----- Excerpted records
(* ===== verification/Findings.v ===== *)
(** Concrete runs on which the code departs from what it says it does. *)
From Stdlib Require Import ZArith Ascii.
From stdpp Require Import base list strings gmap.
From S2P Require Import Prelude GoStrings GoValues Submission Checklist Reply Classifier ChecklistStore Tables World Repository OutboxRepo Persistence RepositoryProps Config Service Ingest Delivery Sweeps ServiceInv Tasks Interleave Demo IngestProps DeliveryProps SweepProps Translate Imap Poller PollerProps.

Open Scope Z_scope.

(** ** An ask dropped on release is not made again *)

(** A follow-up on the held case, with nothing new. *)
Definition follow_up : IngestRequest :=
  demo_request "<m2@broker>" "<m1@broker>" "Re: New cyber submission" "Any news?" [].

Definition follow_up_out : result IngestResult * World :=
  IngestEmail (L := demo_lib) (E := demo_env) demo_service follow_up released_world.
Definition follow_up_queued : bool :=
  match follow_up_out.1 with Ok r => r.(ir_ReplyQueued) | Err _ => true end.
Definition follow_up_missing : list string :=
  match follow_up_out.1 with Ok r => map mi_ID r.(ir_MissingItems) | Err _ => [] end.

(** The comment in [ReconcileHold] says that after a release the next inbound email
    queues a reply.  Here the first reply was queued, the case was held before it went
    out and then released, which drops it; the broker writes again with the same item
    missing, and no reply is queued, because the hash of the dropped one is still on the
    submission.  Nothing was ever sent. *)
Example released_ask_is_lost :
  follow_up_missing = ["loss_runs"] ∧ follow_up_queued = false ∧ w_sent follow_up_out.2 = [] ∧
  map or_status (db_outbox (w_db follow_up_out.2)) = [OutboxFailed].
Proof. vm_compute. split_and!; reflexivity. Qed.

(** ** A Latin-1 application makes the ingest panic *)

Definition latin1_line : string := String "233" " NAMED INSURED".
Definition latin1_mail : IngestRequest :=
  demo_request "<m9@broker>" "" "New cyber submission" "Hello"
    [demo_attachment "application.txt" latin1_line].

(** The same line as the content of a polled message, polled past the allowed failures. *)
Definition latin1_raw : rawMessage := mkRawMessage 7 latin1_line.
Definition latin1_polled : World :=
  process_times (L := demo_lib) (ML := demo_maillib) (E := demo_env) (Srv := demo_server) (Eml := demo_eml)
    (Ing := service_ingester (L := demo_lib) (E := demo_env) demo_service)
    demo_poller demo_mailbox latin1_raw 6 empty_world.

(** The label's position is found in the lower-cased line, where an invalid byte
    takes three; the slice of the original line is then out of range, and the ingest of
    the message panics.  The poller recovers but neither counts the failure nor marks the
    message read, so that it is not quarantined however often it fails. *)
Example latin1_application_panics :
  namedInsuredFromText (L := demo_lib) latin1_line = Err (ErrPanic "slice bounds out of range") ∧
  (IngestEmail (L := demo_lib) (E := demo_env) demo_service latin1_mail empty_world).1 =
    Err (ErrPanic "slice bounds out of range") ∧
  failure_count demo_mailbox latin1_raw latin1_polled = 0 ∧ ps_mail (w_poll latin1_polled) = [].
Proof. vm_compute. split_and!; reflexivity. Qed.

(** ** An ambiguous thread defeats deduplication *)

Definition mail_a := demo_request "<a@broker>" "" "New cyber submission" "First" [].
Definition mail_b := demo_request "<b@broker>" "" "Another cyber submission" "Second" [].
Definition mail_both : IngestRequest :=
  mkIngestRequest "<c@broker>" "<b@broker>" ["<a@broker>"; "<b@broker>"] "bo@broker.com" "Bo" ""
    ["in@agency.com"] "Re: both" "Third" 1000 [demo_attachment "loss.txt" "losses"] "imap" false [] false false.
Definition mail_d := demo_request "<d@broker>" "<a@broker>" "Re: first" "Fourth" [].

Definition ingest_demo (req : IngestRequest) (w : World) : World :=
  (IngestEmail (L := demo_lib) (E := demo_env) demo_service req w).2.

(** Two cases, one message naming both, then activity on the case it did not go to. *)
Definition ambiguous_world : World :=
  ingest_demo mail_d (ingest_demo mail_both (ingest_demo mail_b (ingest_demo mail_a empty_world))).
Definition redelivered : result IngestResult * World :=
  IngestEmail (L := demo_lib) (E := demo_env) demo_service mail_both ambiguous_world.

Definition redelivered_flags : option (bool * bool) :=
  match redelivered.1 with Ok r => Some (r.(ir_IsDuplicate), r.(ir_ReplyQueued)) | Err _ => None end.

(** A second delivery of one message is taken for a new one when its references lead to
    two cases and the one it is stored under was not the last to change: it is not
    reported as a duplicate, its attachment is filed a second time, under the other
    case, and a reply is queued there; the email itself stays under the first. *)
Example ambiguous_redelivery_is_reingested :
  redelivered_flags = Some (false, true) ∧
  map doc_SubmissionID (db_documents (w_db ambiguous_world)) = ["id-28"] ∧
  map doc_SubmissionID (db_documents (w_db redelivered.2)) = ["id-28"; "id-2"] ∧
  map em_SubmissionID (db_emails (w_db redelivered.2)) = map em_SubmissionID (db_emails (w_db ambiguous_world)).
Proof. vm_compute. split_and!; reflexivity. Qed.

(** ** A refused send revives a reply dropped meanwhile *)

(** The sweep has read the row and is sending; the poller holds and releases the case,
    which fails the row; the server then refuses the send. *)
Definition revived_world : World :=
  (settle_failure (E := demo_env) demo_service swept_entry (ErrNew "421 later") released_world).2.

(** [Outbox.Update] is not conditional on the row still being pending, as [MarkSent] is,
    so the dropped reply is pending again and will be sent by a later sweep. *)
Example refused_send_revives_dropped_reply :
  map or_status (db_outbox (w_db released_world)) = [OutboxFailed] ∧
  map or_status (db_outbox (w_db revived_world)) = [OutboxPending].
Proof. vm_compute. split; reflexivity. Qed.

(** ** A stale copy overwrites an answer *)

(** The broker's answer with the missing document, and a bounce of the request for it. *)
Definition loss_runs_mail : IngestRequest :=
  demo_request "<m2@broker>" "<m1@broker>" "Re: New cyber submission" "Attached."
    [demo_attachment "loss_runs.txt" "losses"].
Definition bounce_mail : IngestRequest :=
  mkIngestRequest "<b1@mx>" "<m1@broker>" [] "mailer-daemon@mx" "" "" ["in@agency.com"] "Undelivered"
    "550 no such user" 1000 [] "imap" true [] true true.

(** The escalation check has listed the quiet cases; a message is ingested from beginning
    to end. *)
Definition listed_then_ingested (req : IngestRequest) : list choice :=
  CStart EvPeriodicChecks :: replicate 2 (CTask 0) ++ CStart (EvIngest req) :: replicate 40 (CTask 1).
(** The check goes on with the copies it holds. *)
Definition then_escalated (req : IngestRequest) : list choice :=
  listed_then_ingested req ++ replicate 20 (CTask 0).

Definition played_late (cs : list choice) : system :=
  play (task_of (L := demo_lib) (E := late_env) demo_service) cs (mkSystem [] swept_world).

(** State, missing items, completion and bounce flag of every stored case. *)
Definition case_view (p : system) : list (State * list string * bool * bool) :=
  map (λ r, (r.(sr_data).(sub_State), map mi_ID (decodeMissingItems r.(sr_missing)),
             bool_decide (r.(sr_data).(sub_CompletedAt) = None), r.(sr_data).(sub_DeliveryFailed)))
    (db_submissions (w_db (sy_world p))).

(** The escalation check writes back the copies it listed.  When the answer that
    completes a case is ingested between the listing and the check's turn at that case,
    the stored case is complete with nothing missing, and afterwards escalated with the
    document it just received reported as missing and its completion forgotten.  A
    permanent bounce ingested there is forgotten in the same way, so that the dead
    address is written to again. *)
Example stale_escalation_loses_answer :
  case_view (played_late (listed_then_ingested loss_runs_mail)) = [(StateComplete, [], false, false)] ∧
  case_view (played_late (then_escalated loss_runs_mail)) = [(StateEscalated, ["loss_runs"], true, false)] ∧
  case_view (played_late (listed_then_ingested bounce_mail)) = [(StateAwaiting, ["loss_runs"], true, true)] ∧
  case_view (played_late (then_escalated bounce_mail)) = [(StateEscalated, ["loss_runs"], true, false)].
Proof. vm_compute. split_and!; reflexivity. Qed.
----------
Reprint exactly the lines above that start at the one with "the stored case" and end at the one with "case_view (played_late (listed_then_ingested loss_runs_mail))", keeping both and adding none.

### Response to this exercise
    the stored case is complete with nothing missing, and afterwards escalated with the
    document it just received reported as missing and its completion forgotten.  A
    permanent bounce ingested there is forgotten in the same way, so that the dead
    address is written to again. *)
Example stale_escalation_loses_answer :
  case_view (played_late (listed_then_ingested loss_runs_mail)) = [(StateComplete, [], false, false)] ∧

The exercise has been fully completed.